And here['s the] thing I am not even sure that will work but it is probably better than what they tried.

Yeah, this is what I came around to several times over the past few months.  We know what doesn't work and that is massed attacks.  Not only do we know it doesn't work for Ukraine, it doesn't work for Russia either. 

We also know that quality of force has a huge impact on outcome, but we have only partial evidence.  For sure know that a mixed quality force hobbled by maneuver warfare deficiencies (i.e. Ukraine) can eek out mixed results, at best, that in the end don't justify the costs.  We also know for sure that a "hot mess" (i.e. Russia) is, at best, going to have a couple of battles that do nothing except be excepted from the anthology of History's Worst Battle Results.  Rephrased, a good quality force will struggle, a poor quality force will fail.

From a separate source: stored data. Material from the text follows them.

(* ===== verification/RepricerConsumer.v ===== *)
(** The repricer's event consumer: [RepricerEventHandler] and
    [RepricerAmqpConsumerRunner.handle_message] of
    modules/repricer/.../consumer.py. *)

From S2P Require Export Broker RepricerEngine.

#[local] Open Scope Z_scope.

(** ** Values handed to the driver

    A Python document may hold [Decimal] values, which the driver's codec
    refuses before anything is sent ([bson.errors.InvalidDocument]). *)

Inductive pval := PV (v : val) | PDec (d : dec).
Abbreviation pdoc := (list (string * pval)).

Definition encodable (d : pdoc) : option (list (string * val)) :=
  foldr (fun kv acc => match kv.2, acc with PV v, Some l => Some ((kv.1, v) :: l) | _, _ => None end) (Some []) d.
Definition invalid_document {A} : result A :=
  Err (mk_exn "InvalidDocument" "cannot encode object of type decimal.Decimal").

(** ** Events and documents *)

Record RepricerEvent := {
  re_event_id : string;
  re_event_type : string;
  re_seller_id : Z;
  re_resource : string;
  re_idempotency_key : string;
  re_buybox_price : option dec;
  re_competitor_account_id : option string;
}.

Record Item := { it_id : string; it_price : dec }.

(** Pydantic's validation of the stored documents. *)
Class RepricerModels := {
  validate_item : doc -> result Item;
  validate_rule : doc -> result RepricerRule;
  validate_catalog_rule : doc -> result RepricerCatalogRule;
  validate_limits : doc -> result RepricerLimits;
  validate_allies : doc -> result RepricerAllies;
}.

(** The gateway call that posts a price: its status and latency. *)
Inductive gateway_price : Type -> Type :=
| GUpdatePrice (seller_id : Z) (item_id : string) (new_price : dec) (idempotency_key : string)
    : gateway_price (Z * Z).

Definition REPRICER_ITEMS_QUEUE : string := "zeler.repricer.items".
Definition REPRICER_DELIVERY_LIMIT : Z := 5.
Definition DEFAULT_EVENT_CLAIM_RETRY_DELAY_MS : Z := 1000.
Definition PERMANENT_HTTP_STATUS_CODES : list Z := [401; 403; 404; 422].
Definition RETRIABLE_HTTP_STATUS_CODES : list Z := [408; 429].

(** [resource.split("/")] without empty parts; the part after ["items"]. *)
Definition _item_id_from_resource (resource : string) : result string :=
  (fix find (parts : list string) : result string :=
     match parts with
     | part :: ((next :: _) as rest) => if String.eqb part "items" then Ok next else find rest
     | _ => raise_value ("unsupported repricer resource: " ++ resource)
     end) (List.filter (fun p => negb (string_is_empty p)) (split_char "/" resource)).

Definition _execution_outcome (reason : string) : string :=
  if string_in reason ["paused"; "competition_paused"]%string then "paused"%string
  else if string_in reason ["below_floor"; "manual_review_required"]%string then "guard_blocked"%string
  else "no_action"%string.

Definition _competitor_state (competitor_account_id : option string) : val :=
  match competitor_account_id with
  | None => VNone
  | Some c => VDict (mk_doc [("account_id"%string, VStr c)])
  end.

Section Handler.
Context {E : Type -> Type} `{PyRepr} `{RepricerModels}.
Variable gateway : forall X, gateway_price X -> E X.
Variable gate : EventGate.
(** The collections the database object knows; a Motor database knows all. *)
Variable has_collection : string -> bool.

Definition update_price (seller_id : Z) (item_id : string) (new_price : dec) (key : string) : prog E (Z * Z) :=
  ext (gateway _ (GUpdatePrice seller_id item_id new_price key)).

Definition insert_document (c : string) (d : pdoc) : prog E unit :=
  match encodable d with
  | None => of_result invalid_document
  | Some kvs => mongo (MInsertOne c (mk_doc kvs))
  end.

Definition _write_history (event : RepricerEvent) (item : Item) (new_price : dec) (reason : string)
    (gateway_status latency_ms : option Z) (catalog_rule : option RepricerCatalogRule) : prog E unit :=
  let* now := now_utc in
  let opt_int o := PV (match o with Some z => VInt z | None => VNone end) in
  insert_document "repricer_history"
    ([("seller_id", PV (VStr (str_of_Z (re_seller_id event)))); ("item_id", PV (VStr (it_id item)));
      ("old_price", PDec (it_price item)); ("new_price", PDec new_price); ("reason", PV (VStr reason));
      ("applied_at", PV (VDate true now)); ("gateway_status", opt_int gateway_status);
      ("gateway_latency_ms", opt_int latency_ms); ("event_id", PV (VStr (re_event_id event)));
      ("schema_version", PV (VInt 1))]
     ++ match catalog_rule with
        | Some rule => [("account_id", PV (VStr (rc_account_id rule))); ("rule_id", PV (VStr (rc_id rule)))]
        | None => []
        end).

Definition _update_catalog_execution_state (rule : RepricerCatalogRule) (outcome : string)
    (applied_price : option dec) (competitor_account_id : option string) : prog E unit :=
  let* now := now_utc in
  match applied_price with
  | Some _ => of_result invalid_document
  | None =>
      do* mongo (MUpdateOne "repricer_catalog_rules"
                   (FAnd [FEq ["_id"] (VStr (rc_id rule)); FEq ["seller_id"] (VStr (rc_seller_id rule))])
                   (UOps [USet ["execution_state"; "last_outcome"] (VStr outcome);
                          USet ["execution_state"; "last_event_at"] (VDate true now);
                          USet ["execution_state"; "last_applied_price"] VNone;
                          USet ["execution_state"; "last_competitor"] (_competitor_state competitor_account_id);
                          USet ["updated_at"] (VDate true now)]) false) in
      Ret tt
  end.

Definition _find_limits (seller_id : Z) (account_id : string) : prog E (option RepricerLimits) :=
  if negb (has_collection "repricer_limits") then Ret None
  else
    let* document := mongo (MFindOne "repricer_limits"
      (FAnd [FEq ["seller_id"] (VStr (str_of_Z seller_id)); FEq ["account_id"] (VStr account_id)]) []) in
    match document with
    | None => Ret None
    | Some document => let* l := of_result (validate_limits document) in Ret (Some l)
    end.

Definition _find_allies (seller_id : Z) : prog E (option RepricerAllies) :=
  if negb (has_collection "repricer_allies") then Ret None
  else
    let* document := mongo (MFindOne "repricer_allies" (FAnd [FEq ["seller_id"] (VStr (str_of_Z seller_id))]) []) in
    match document with
    | None => Ret None
    | Some document => let* l := of_result (validate_allies document) in Ret (Some l)
    end.

Definition _find_catalog_rule (seller_id : Z) (item_id : string) : prog E (option RepricerCatalogRule * bool) :=
  if negb (has_collection "repricer_catalog_rules") then Ret (None, true)
  else
    let* rule_doc := mongo (MFindOne "repricer_catalog_rules"
      (FAnd [FEq ["seller_id"] (VStr (str_of_Z seller_id)); FEq ["item_id"] (VStr item_id);
             FEq ["active"] (VBool true)]) []) in
    match rule_doc with
    | None => Ret (None, false)
    | Some rule_doc => let* r := of_result (validate_catalog_rule rule_doc) in Ret (Some r, false)
    end.

Definition _complete_claim (handle : GateHandle) : prog E unit :=
  do* event_complete handle in Ret tt.

Definition _handle_catalog_rule (event : RepricerEvent) (item : Item) (rule : RepricerCatalogRule)
    (claim : GateHandle) : prog E string :=
  let* limits := _find_limits (re_seller_id event) (rc_account_id rule) in
  let* allies := _find_allies (re_seller_id event) in
  let* decision := of_result (evaluate_catalog_rule rule (it_price item) (re_buybox_price event)
                                limits allies (re_competitor_account_id event)) in
  match decision with
  | SetPrice new_price reason =>
      let* '(gateway_status, latency_ms) :=
        update_price (re_seller_id event) (it_id item) new_price (re_idempotency_key event) in
      do* _write_history event item new_price reason (Some gateway_status) (Some latency_ms) (Some rule) in
      do* _update_catalog_execution_state rule "applied" (Some new_price) (re_competitor_account_id event) in
      do* _complete_claim claim in
      Ret "set_price"%string
  | NoAction reason _ =>
      do* _write_history event item (it_price item) reason None None (Some rule) in
      do* _update_catalog_execution_state rule (_execution_outcome reason) None (re_competitor_account_id event) in
      do* _complete_claim claim in
      Ret "no_action"%string
  end.

(** The body of the [try] of [handle]. *)
Definition handle_claimed (event : RepricerEvent) (claim : GateHandle) : prog E string :=
  let* item_id := of_result (_item_id_from_resource (re_resource event)) in
  let* item_doc := mongo (MFindOne "items"
    (FAnd [FEq ["_id"] (VStr item_id); FEq ["seller_id"] (VStr (str_of_Z (re_seller_id event)))]) []) in
  match item_doc with
  | None => do* event_release claim in Ret "item_missing"%string
  | Some item_doc =>
      let* item := of_result (validate_item item_doc) in
      let* '(catalog_rule, allow_legacy_rule_fallback) := _find_catalog_rule (re_seller_id event) (it_id item) in
      match catalog_rule with
      | Some rule => _handle_catalog_rule event item rule claim
      | None =>
          if negb allow_legacy_rule_fallback then do* event_release claim in Ret "rule_missing"%string
          else
            let* rule_doc := mongo (MFindOne "repricer_rules"
              (FAnd [FEq ["seller_id"] (VStr (str_of_Z (re_seller_id event))); FEq ["item_id"] (VStr (it_id item));
                     FEq ["active"] (VBool true)]) []) in
            match rule_doc with
            | None => do* event_release claim in Ret "rule_missing"%string
            | Some rule_doc =>
                let* rule := of_result (validate_rule rule_doc) in
                let* decision := of_result (evaluate_rule rule (it_price item) (re_buybox_price event)) in
                match decision with
                | SetPrice new_price reason =>
                    let* '(gateway_status, latency_ms) :=
                      update_price (re_seller_id event) (it_id item) new_price (re_idempotency_key event) in
                    do* _write_history event item new_price reason (Some gateway_status) (Some latency_ms) None in
                    do* _complete_claim claim in
                    Ret "set_price"%string
                | NoAction reason _ =>
                    do* _write_history event item (it_price item) reason None None None in
                    do* _complete_claim claim in
                    Ret "no_action"%string
                end
            end
      end
  end.

Definition handle (event : RepricerEvent) : prog E string :=
  let* claim := event_claim gate (re_idempotency_key event) in
  match claim with
  | None => Ret "duplicate"%string
  | Some claim =>
      catch (handle_claimed event claim)
        (fun exc => do* attempt (event_release claim) in Raise exc)
  end.
End Handler.

(** ** The transport *)

Section Transport.
Context `{PyRepr} `{PyJson}.

Definition _event_from_message (m : message) : result RepricerEvent :=
  let! decoded := json_loads (msg_body m) in
  match decoded with
  | VDict payload =>
      let! idempotency_key := _idempotency_key m payload in
      let buybox_price := doc_get payload "buybox_price" in
      let competitor_account_id :=
        doc_get_or payload "competitor_account_id" (doc_get payload "competitor_seller_id") in
      let! event_id := doc_at payload "event_id" in
      let! event_type := doc_at payload "event_type" in
      let! seller := doc_at payload "seller_id" in
      let! seller_id := py_int seller in
      let! resource := doc_at payload "resource" in
      let! buybox :=
        (if is_none buybox_price then Ok None
         else let! d := dec_of_string (py_str buybox_price) in Ok (Some d)) in
      Ok {| re_event_id := py_str event_id; re_event_type := py_str event_type; re_seller_id := seller_id;
            re_resource := py_str resource; re_idempotency_key := idempotency_key; re_buybox_price := buybox;
            re_competitor_account_id :=
              if is_none competitor_account_id then None else Some (py_str competitor_account_id) |}
  | _ => raise_value "repricer event payload must be a JSON object"
  end.

Definition _event_context_from_message (m : message) : result (option RepricerEvent) :=
  expected_or_none (_event_from_message m).

Context {E : Type -> Type}.
Variable handler : RepricerEvent -> prog (amqp E) string.
Variable has_delay_publisher has_status_source : bool.
Variable queue_name : string.
Variable delivery_limit : Z.

(** The [except] clauses of [handle_message], in order. *)
Definition on_error (m : message) (exc : exn) : prog (amqp E) unit :=
  if isinstance exc "GatewayRateLimitError" then requeue_later has_delay_publisher queue_name m (exn_int exc * 1000)
  else if isinstance exc "HTTPStatusError" then
    let status_code := exn_int exc in
    if z_in status_code PERMANENT_HTTP_STATUS_CODES then nack false
    else if (500 <=? status_code) || z_in status_code RETRIABLE_HTTP_STATUS_CODES then nack true
    else Raise exc
  else if isinstance exc "ConnectError" || isinstance exc "TimeoutException" then nack true
  else if isinstance exc "EventClaimTimeoutError" then requeue_later has_delay_publisher queue_name m DEFAULT_EVENT_CLAIM_RETRY_DELAY_MS
  else nack false.

Definition handle_message (cache : status_cache) (m : message) : prog (amqp E) status_cache :=
  consume _event_from_message re_seller_id (fun m _ exc => on_error m exc) handler
    has_status_source queue_name delivery_limit cache m.
End Transport.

What we have no evidence for is what an excellent quality force (i.e. fully equipped, trained, and experienced with all aspects of maneuver warfare) could do with the situation Ukraine found itself in.  That's because no such force has ever been faced with this sort of challenge.

My guess is that if the US military and the best NATO forces swapped out Ukraine's forces 1:1, with air power added to the mix, the results would have been significantly better than what Ukraine was able to do.  However, the overall operation would have failed to produce the desired outcome and it would have cost vastly more than NATO was prepared to lose.  Therefore, it would fail but in a different way.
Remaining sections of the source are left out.